FIG. 2 shows the interconnection of the main components, a plastic
shell 20 in front, a rubber insert 50 with buttons 26A-H that fit
in the slots of the front shell 20, a circuit board 40, and a rear
shell 30. The heart of the invention is the circuit board 40 shown
with its major components in FIGS. 4A and 4B. These include sensors
46 for reading button inputs, a microprocessor 49 containing a menu
system for controlling operations, a transmitter 45 for sending
commands to keyless entry systems, a switch or selector 22 for
choosing which keyless entry system to communicate with, and an
output or interface 24 for displaying information to the user. The
type of output device most common for this kind of function is a
liquid crystal display (LCD), though other embodiments exist.

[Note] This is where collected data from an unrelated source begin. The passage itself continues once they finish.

(** * Line-pattern repair of [chapters.ts]: [fix_backticks.py] and [fix_backticks2.py]

    A shallow embedding of the two repair scripts and the properties their
    specification states about them.

    Text is modelled as [list ascii], one element per character, a character
    being a code point below 256; every character that the scripts tell from
    the others is among them.  The file system is a finite map from paths to
    the text Python reads from them.  Each regular expression of the scripts
    is written out as the matcher that Python's backtracking engine computes
    for it; the comment above each matcher gives the expression and the
    reading.  [V1] holds [fix_backticks.py] and [V2] holds
    [fix_backticks2.py]; the four rules of a loop body are named after what
    they repair. *)

From Stdlib Require Import List Ascii String Bool Arith NArith Lia.
From stdpp Require Import gmap strings.
Import ListNotations.

Set Warnings "-comment-terminator-in-string".

Local Open Scope list_scope.

(** ** Characters and literals *)

Definition text := list ascii.

Definition str (s : string) : text := list_ascii_of_string s.

Definition backtick : ascii := "`"%char.
Definition squote : ascii := "'"%char.
Definition dquote : ascii := "034"%char.
Definition bslash : ascii := "092"%char.
Definition newline : ascii := "010"%char.
Definition comma : ascii := ","%char.

(** [str.isspace] on one character, which is also the class [\s] of [re] on
    [str] patterns: TAB..CR, FS..US, space, NEL and NBSP. *)
Definition isspace (c : ascii) : bool :=
  let n := N_of_ascii c in
  ((9 <=? n) && (n <=? 13) || (28 <=? n) && (n <=? 32) || (n =? 133) || (n =? 160))%N.

(** ** Python string operations *)

Module Py.

Fixpoint take_while (p : ascii -> bool) (s : text) : text :=
  match s with
  | [] => []
  | c :: s' => if p c then c :: take_while p s' else []
  end.

Fixpoint drop_while (p : ascii -> bool) (s : text) : text :=
  match s with
  | [] => []
  | c :: s' => if p c then drop_while p s' else s
  end.

(** [s.startswith(p)] *)
Fixpoint startswith (p s : text) : bool :=
  match p, s with
  | [], _ => true
  | _ :: _, [] => false
  | a :: p', b :: s' => Ascii.eqb a b && startswith p' s'
  end.

(** [s.endswith(p)] *)
Definition endswith (p s : text) : bool := startswith (rev p) (rev s).

(** [p in s] *)
Fixpoint contains (p s : text) : bool :=
  startswith p s ||
  match s with
  | [] => false
  | _ :: s' => contains p s'
  end.

(** [s.partition(sep)] when [sep] occurs in [s]: the text before and after
    its first occurrence.  [s.split(sep, 1)] is [[before; after]] and
    [s.split(sep)[0]] is [before] in that case; both are [[s]] otherwise. *)
Fixpoint find (sep s : text) : option (text * text) :=
  if startswith sep s then Some ([], skipn (length sep) s)
  else match s with
       | [] => None
       | c :: s' =>
           match find sep s' with
           | Some (a, b) => Some (c :: a, b)
           | None => None
           end
       end.

(** [s.split(sep, 1)[1] if sep in s else ''] *)
Definition after_first (sep s : text) : text :=
  match find sep s with Some (_, b) => b | None => [] end.

(** [s.split(sep)[0]] *)
Definition before_first (sep s : text) : text :=
  match find sep s with Some (a, _) => a | None => s end.

(** [s.replace(old, new)] for a non-empty [old]: occurrences are replaced
    left to right without overlap.  [skip] counts the characters of a
    replaced occurrence still to be passed over. *)
Fixpoint replace_from (old new : text) (skip : nat) (s : text) : text :=
  match s with
  | [] => []
  | c :: s' =>
      match skip with
      | S k => replace_from old new k s'
      | O =>
          if startswith old s
          then new ++ replace_from old new (length old - 1) s'
          else c :: replace_from old new 0 s'
      end
  end.

(** [s.replace(old, new)]; with an empty [old] Python puts [new] before
    every character and at the end. *)
Definition replace (old new s : text) : text :=
  match old with
  | [] => new ++ flat_map (fun c => c :: new) s
  | _ :: _ => replace_from old new 0 s
  end.

Definition lstrip (s : text) : text := drop_while isspace s.
Definition rstrip (s : text) : text := rev (drop_while isspace (rev s)).

(** [s.strip()] *)
Definition strip (s : text) : text := rstrip (lstrip s).

(** [s.count(c)] for a one-character [c] *)
Definition count (c : ascii) (s : text) : nat :=
  length (List.filter (Ascii.eqb c) s).

(** [s[:-n]] for [n > 0] *)
Definition drop_last (n : nat) (s : text) : text := firstn (length s - n) s.

(** [s.split('\n')] *)
Fixpoint split_lines (s : text) : list text :=
  match s with
  | [] => [[]]
  | c :: s' =>
      if Ascii.eqb c newline then [] :: split_lines s'
      else match split_lines s' with
           | l :: ls => (c :: l) :: ls
           | [] => [[c]]
           end
  end.

(** ['\n'.join(lines)] *)
Fixpoint join_lines (ls : list text) : text :=
  match ls with
  | [] => []
  | [l] => l
  | l :: ls' => l ++ newline :: join_lines ls'
  end.

End Py.

(** ** The regular expressions *)

Module Re.
Import Py.

Definition is_backtick (c : ascii) : bool := Ascii.eqb c backtick.
Definition not_squote (c : ascii) : bool := negb (Ascii.eqb c squote).

(** [re.sub(r'(?<!\\)`', r'\\`', s)] (and the same call with the
    replacement given as [lambda m: '\\`']): a backslash is put before every
    backtick that no backslash precedes in [s].  The look-behind reads the
    subject [s], so [prev] is whether the previous character of [s] is a
    backslash; at the start of [s] nothing precedes. *)
Fixpoint escape_from (prev : bool) (s : text) : text :=
  match s with
  | [] => []
  | c :: s' =>
      if Ascii.eqb c backtick
      then (if prev then [c] else [bslash; c]) ++ escape_from false s'
      else c :: escape_from (Ascii.eqb c bslash) s'
  end.

Definition escape_backticks (s : text) : text := escape_from false s.

(** [re.sub] of "`([^`]*)`" by group 1 in [s]: scanning left to right, a backtick
    and the next backtick after it are removed and the text between them is
    kept; the scan resumes after the second one.  A last backtick with no
    partner stays.  [pending] is [Some acc] after an opening backtick, [acc]
    holding the text read since, reversed. *)
Fixpoint strip_pairs_from (pending : option text) (s : text) : text :=
  match s, pending with
  | [], None => []
  | [], Some acc => backtick :: rev acc
  | c :: s', None =>
      if Ascii.eqb c backtick then strip_pairs_from (Some []) s'
      else c :: strip_pairs_from None s'
  | c :: s', Some acc =>
      if Ascii.eqb c backtick then rev acc ++ strip_pairs_from None s'
      else strip_pairs_from (Some (c :: acc)) s'
  end.

Definition strip_pairs (s : text) : text := strip_pairs_from None s.

(** The expression "description:\s*'([^']*`[^']*)'" matched at the start
    of [s]; the result is group 0.  After the literal, [\s*] takes all the white space
    (what follows must be the quote, which is no white space); the two
    [[^']*] together cover the characters up to the next quote, which must
    exist and close the match, and one of them must be a backtick. *)
Definition desc_match_here (s : text) : option text :=
  if startswith (str "description:") s then
    let r := skipn 12 s in
    let ws := take_while isspace r in
    match drop_while isspace r with
    | q :: r' =>
        if Ascii.eqb q squote then
          let body := take_while not_squote r' in
          match drop_while not_squote r' with
          | _ :: _ =>
              if existsb is_backtick body
              then Some (str "description:" ++ ws ++ squote :: body ++ [squote])
              else None
          | [] => None
          end
        else None
    | [] => None
    end
  else None.

(** [re.search] of that expression: group 0 of the leftmost match. *)
Fixpoint desc_search (s : text) : option text :=
  match desc_match_here s with
  | Some m => Some m
  | None =>
      match s with
      | [] => None
      | _ :: s' => desc_search s'
      end
  end.

(** The last character of a text and what precedes it. *)
Definition unsnoc (s : text) : option (text * ascii) :=
  match rev s with
  | [] => None
  | c :: r => Some (rev r, c)
  end.

(** [re.search] of "^(\s*content:\s*)(.+)$" on a line (no newline in
    it, so [.] takes any character and [$] is the end): groups 1 and 2.
    The second [\s*] takes all the white space after the colon when text
    follows it; when only white space follows, it gives its last character
    back to [.+]. *)
Definition wrap_match1 (line : text) : option (text * text) :=
  let ws1 := take_while isspace line in
  let r1 := drop_while isspace line in
  if startswith (str "content:") r1 then
    let r2 := skipn 8 r1 in
    let ws2 := take_while isspace r2 in
    let v := drop_while isspace r2 in
    match v with
    | _ :: _ => Some (ws1 ++ str "content:" ++ ws2, v)
    | [] =>
        match unsnoc ws2 with
        | Some (ws2', c) => Some (ws1 ++ str "content:" ++ ws2', [c])
        | None => None
        end
    end
  else None.

Definition is_quote (c : ascii) : bool :=
  Ascii.eqb c backtick || Ascii.eqb c squote || Ascii.eqb c dquote.

(** [re.match] of "^(\s*content:\s*)(Q[^\n]+)$" on a line, where [Q] stands
    for the class of every character but the backtick, the single quote and
    the double quote: groups 1 and 2.  Group 2 needs two characters, the
    first one in [Q].  When the text [v] after the white space starts with a
    quote of the three kinds, or is a single character, the second [\s*]
    gives its last white-space character back, which [Q] then takes: the
    match succeeds with group 2 starting at that character. *)
Definition wrap_match2 (line : text) : option (text * text) :=
  let ws1 := take_while isspace line in
  let r1 := drop_while isspace line in
  if startswith (str "content:") r1 then
    let r2 := skipn 8 r1 in
    let ws2 := take_while isspace r2 in
    let v := drop_while isspace r2 in
    match v with
    | c :: _ :: _ =>
        if is_quote c then
          match unsnoc ws2 with
          | Some (ws2', w) => Some (ws1 ++ str "content:" ++ ws2', w :: v)
          | None => None
          end
        else Some (ws1 ++ str "content:" ++ ws2, v)
    | [_] =>
        match unsnoc ws2 with
        | Some (ws2', w) => Some (ws1 ++ str "content:" ++ ws2', w :: v)
        | None => None
        end
    | [] =>
        match unsnoc ws2 with
        | Some (ws2', w) =>
            match unsnoc ws2' with
            | Some (ws2'', w') => Some (ws1 ++ str "content:" ++ ws2'', [w'; w])
            | None => None
            end
        | None => None
        end
    end
  else None.

End Re.

(** ** Files and the console *)

(** The files of the machine, by path, each with the text that Python's text
    mode reads from it and writes to it, and the lines printed so far. *)
Record world := World { files : gmap string text; stdout : list string }.

Definition default_path : string := "src/data/chapters.ts".

(** ** [fix_backticks.py] *)

Module V1.
Import Py Re.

Additional components on the circuit board are: a connection point
44 for a ribbon cable 42 connecting to the fingerprint reader
circuitry 33; a battery connection node 49; a reset button 35 for
clearing all settings; and miscellaneous small circuitry and
electronics not shown on the drawings.
[0058] FIG. 1 shows the assembled device, as it would be typically
operated. A series of buttons, 26A-H, are used to input commands to
the microprocessor. The specific functions of these buttons are:
26A, open or unlock; 26B, close or lock; 26C and 26D, start and
stop, usually for vehicle engines; 26E, open trunk or other
programmed function; 26F, honk horn or other programmed function;
26G, access the menu; and 26H, enter/return. Within the system
menus, these buttons can take on other roles, specifically for
navigation within the menu. They can also be programmed to perform
functions other than these defined.
[0059] FIG. 3 shows the rear view of the assembled device. This
shows a slot or groove 36 for comfortably resting the user's
forefinger, and a sensor or reader 32 for reading a fingerprint
from the user's left or right forefinger, or other digit as
desired. A small hole 34 offers access to the reset button 35 for
resetting the entire system to factory defaults, necessary in the
extreme case where the menu system cannot be accessed any other
way.
[0060] FIG. 6 shows the inside view of the rear shell which
contains a slot 38 for a replaceable battery, the circuitry 33
necessary for the fingerprint reader, and a connection point 44A
for a ribbon cable to the circuit board 40. The rear shell 30 has a
ridge around the outer edge that fits snugly inside the front shell
20 keeping the assembly together.
[0061] FIG. 5A shows the rubber insert 50 in more detail. This is a
flexible, waterproof material like that found on most keyless entry
fobs today. The buttons 26A-H all have an electrically conductive
surface on their rear side facing the circuit board 40. When a user
presses a button, this conductive surface touches one of the
circuit board sensors 46 completing an electrical circuit that
generates a signal to the microprocessor 49. FIGS. 5A and 5B also
show slots where the LCD and the device selector switch 22 project
through from the circuit board.
OPERATION--FIGS 1, 7, 8
[0062] Physical Layout:
[0063] In the preferred embodiment, the universal transmitter has
buttons for every major function available on regular keyless entry
transmitters. These buttons include UNLOCK, LOCK, OPEN TRUNK, START
ENGINE, STOP ENGINE, and PANIC, which activates the horn in case of
emergency. Other buttons to include on the transmitter are MENU and
ENTER. Some of the buttons can be reused as arrow keys when in the
menu system. The Universal Transmitter has a Liquid Crystal Display
(LCD) and a Menu system for programming, described below. The
transmitter also has a numerical switch on the front or side to
move between devices; #1 for vehicle 1, #2 for vehicle 2, #3 for a
home entry system or for a third vehicle, #4 for a garage door,
etc. On the rear of the fob transmitter is a fingerprint reader for
user authentication. FIG. 1 shows the proposed key layout.
[0064] Entry Codes:
[0065] Keyless entry systems use a coded radio signal to gain
access to an asset, usually a vehicle. This signal is embedded into
a specific transmitter by the agency responsible for the keyless
entry system, usually an automobile dealership or an alarm system
installer. These signal codes define many criteria about the format
of the signal, including the frequency and data transmitted between
the transmitter and the keyless entry system. These same signal
codes will be stored in the memory of the Universal Transmitter,
and will each be assigned to a selector switch setting.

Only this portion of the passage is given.